=== WHAT YOU SHOULD DO ===
The expected output is every entry, repeated word for word.

Stored data entries
══════════

Lemma pieces_written_once_witness :
  let w := swarm_run (swarm_new (BitField.empty 3)) two_seeders in
  NoDup (map fst (w_writer w)) ∧ w_mode w = MDownloading ∧
  map fst (w_writer w) = [1]%Z ∧ map fst (w_lost w) = [2]%Z ∧ w_pending w = 1%Z.
Proof.
  cbv zeta. split.
  - apply (pieces_written_once (BitField.empty 3) two_seeders); [apply BitField.empty_wf|cbn; lia].
  - vm_compute. done.
Defined.
End SwarmExamples.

══════════

=== EXERCISE ANSWER ===
Lemma pieces_written_once_witness :
  let w := swarm_run (swarm_new (BitField.empty 3)) two_seeders in
  NoDup (map fst (w_writer w)) ∧ w_mode w = MDownloading ∧
  map fst (w_writer w) = [1]%Z ∧ map fst (w_lost w) = [2]%Z ∧ w_pending w = 1%Z.
Proof.
  cbv zeta. split.
  - apply (pieces_written_once (BitField.empty 3) two_seeders); [apply BitField.empty_wf|cbn; lia].
  - vm_compute. done.
Defined.
End SwarmExamples.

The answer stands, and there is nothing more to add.